Maybe instead of just worrying about them you should list them and then categorise them into "things i can solve" and "things i can't". The ones you can't solve - forget them...if there's sod all you can do about them then just let it happen and deal with it as best you can.
You will be in our thoughts. xx
I don't worry. I really don't. And I have teenagers so I should...but I'm with Melli -- I just give it to God. And really, if I worry, when he has said NOT TO (Matthew 6:25-34) then I'm thumbing my nose at the Creator of the Universe. How ungrateful is that!
BUT, I will admit I didn't grow up in your childhood, so perhaps you need to start at a more intimate level and TRUST Dr. Jim to take those worries -- even just a few at a time.
And Raven, we can let our worries become our new God...and you don't want to serve a god that is icky and negative, right?
The kitchen looks beautiful. We're so excited for you and your niece and nephew-i-l-ish will be charmed by your hospitality and love -- that's why they're visiting.
Have you ever considered that even in the unlikely event that all of those worries came true, it still wouldn't be all that bad?
Well, maybe the death of the mailman. That would be pretty bad. :)
Dear Raven,
I have been doing some catching up and am worried over how long these craftsmen take doing some renovating.
One might have a whole new house built in shorter time.
I'd be exhausted and incredibly rude to the workers.
Good for you, you are wiser and of a gentler mind.
Two good thing said about worries.
1. You worry that you might loose your disability. I wonder and I wonder and I wonder..
2. Diana's comment; If all your worries do come true, it still will not be that bad.
Jesus said something about worries, "nobody can with all his worries add an inch to his life- length."
Now I worry, have I offended you?You are such a rare and good person, I'd hate to hurt you.
I pray that your workers will soon be finished to your satisfaction. I know that the visit will turn out fine. You've got such an abundance of love to give. Who can wish for more. People who live on special diets are very good at helping themselves, they don't expect laymen to be experts in etc vegetarian food, non gluten food, non sugar food.

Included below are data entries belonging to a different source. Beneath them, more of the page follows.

(** [posts m s Q]: run on [s], [m] ends with [Q] of its result and state, fails
    only in a state where blocks may be lost, and does not run out of fuel when
    [Q] excludes it; a panic (an arithmetic overflow of the checked build inside
    the rules) is not excluded. *)
Definition posts {A} (m : st file_sync SyncError A) (s : file_sync) (Q : A → file_sync → Prop) : Prop :=
  match m s with
  | (Ok a, s') => Q a s'
  | (Err _, s') => fs_lost s'
  | (Panic, _) => True
  end.

Lemma posts_bind {A B} (m : st file_sync SyncError A) (k : A → st file_sync SyncError B) s Q R :
  posts m s Q → (∀ a s', Q a s' → posts (k a) s' R) → posts (m ≫= k) s R.
Proof.
  unfold posts. unfold mbind, st_bind. destruct (m s) as [[a|e|] s']; [|done|done]. intros HQ Hk. by apply Hk.
Qed.

Lemma posts_ret {A} (a : A) s (Q : A → file_sync → Prop) : Q a s → posts (mret a) s Q.
Proof. done. Qed.

Lemma posts_get s (Q : file_sync → file_sync → Prop) : Q s s → posts st_get s Q.
Proof. done. Qed.

Lemma posts_modify f s (Q : unit → file_sync → Prop) : Q tt (f s) → posts (modify f) s Q.
Proof. done. Qed.

Lemma posts_weaken {A} (m : st file_sync SyncError A) s (Q R : A → file_sync → Prop) :
  posts m s Q → (∀ a s', Q a s' → R a s') → posts m s R.
Proof. unfold posts. destruct (m s) as [[a|e|] s']; auto. Qed.

(** ** Connecting the pending blocks *)

Lemma block_position_Some pre b post :
  NoDup (map hash_of (pre ++ b :: post)) → block_position (hash_of b) (pre ++ b :: post) = Some (length pre).
Proof.
  induction pre as [|x pre IH]; cbn [app map block_position length].
  - intros _. by rewrite bool_decide_true.
  - intros [Hni Hn]%NoDup_cons. rewrite bool_decide_false, IH; [done|done|].
    intros He. apply Hni. cbv beta. rewrite He. change (hash_of b ∈ map hash_of (pre ++ b :: post)).
    rewrite map_app. set_solver.
Qed.

Lemma connect_pending_spec pre rest s :
  fs_inv pre rest s →
  posts (connect_pending_blocks self trace clock) s
    (λ ok s', pending_blocks s' = [] ∧ block_cache s' = block_cache s ∧ fs_parser s' = fs_parser s
              ∧ has_found_start s' = has_found_start s
              ∧ ∃ pre' rest', fs_inv pre' rest' s'
                ∧ ((ok : bool) = true → pre' = pre ++ pending_blocks s ∧ rest' = rest)).
Proof.
  intros [Hsplit Hmiss Hdb Hhd Htot Hc Hg].
  assert (connectable hdrs (rev pre ++ common) (pending_blocks s)) as Hcon.
  { rewrite Hsplit in bs_connectable. apply connectable_app in bs_connectable as [_ Hx].
    by apply connectable_app in Hx as [Hx _]. }
  unfold posts, connect_pending_blocks, write_txn.
  destruct (fs_task s) as [db evs] eqn:Ht. cbn [fst] in *. rewrite <- Hhd in Hcon.
  destruct (handle_block_batch_outcome self trace clock (pending_blocks s) (rev pre ++ common) db evs
              work_pos Hdb Hcon extra_ok) as [Hns Hout].
  destruct (handle_block_batch self trace clock (pending_blocks s) (db, evs)) as [[[[bh e]|]|e|] [db' evs']];
    cbn [batch_outcome fst snd] in Hns, Hout.
  - destruct Hout as (Hh' & p & b & post & Hp & -> & _ & Hi). rewrite Hp.
    rewrite block_position_Some; [|
      rewrite Hsplit, Hp, !map_app in bs_nodup;
      apply NoDup_app in bs_nodup as (_ & _ & Hn); apply NoDup_app in Hn as (Hn & _ & _); by rewrite map_app].
    split_and!; [done|done|done|done|]. exists (pre ++ p), ((b :: post) ++ rest).
    split; [|done]. split; cbn [pending_blocks missing_blocks fs_task total_handled_blocks block_cache set_pending
      set_total set_missing set_task fst].
    + rewrite Hsplit, Hp. cbn [app]. by rewrite <- !app_assoc.
    + rewrite drop_app_length, Hmiss, map_app, rev_app_distr. f_equal. by rewrite map_rev.
    + by rewrite rev_app_distr, <- app_assoc.
    + by rewrite Hh'.
    + rewrite Htot, len_app. done.
    + done.
    + done.
  - destruct Hout as [Hi Hh']. split_and!; [done|done|done|done|]. exists (pre ++ pending_blocks s), rest.
    split; [|done]. split; cbn [pending_blocks missing_blocks fs_task total_handled_blocks block_cache set_pending
      set_total set_missing set_task fst].
    + by rewrite <- app_assoc.
    + done.
    + by rewrite rev_app_distr, <- app_assoc.
    + by rewrite Hh'.
    + by rewrite Htot, len_app.
    + done.
    + done.
  - destruct Hout as [-> _]. done.
  - done.
Qed.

"Let every day have enough with it's own trouble," Jesus,- once more.
From Felisol
You and I could probably represent our countries at the 2012 Worry Olympics.
One of your worries popped out at me though: I worry I may lose my disability. I actually understand this. I'm partially-sighted and have been all my life. This has informed pretty much every aspect of who I am and perceive myself to be. A few years ago we went to one of these healing meetings but I didn't get healed. Maybe because I was afraid of what I'd have to be if I were "normal".
The "hideousness" thing is something I can relate to also. I was once refused a job because "people might be offended" by what I looked like as I read the computer screen (I have my face VERY close to it usually). In all other ways, they said, I was great for the job. So, yeah, I worry that I'm hideous too.
Your honesty in this post was really uplifting.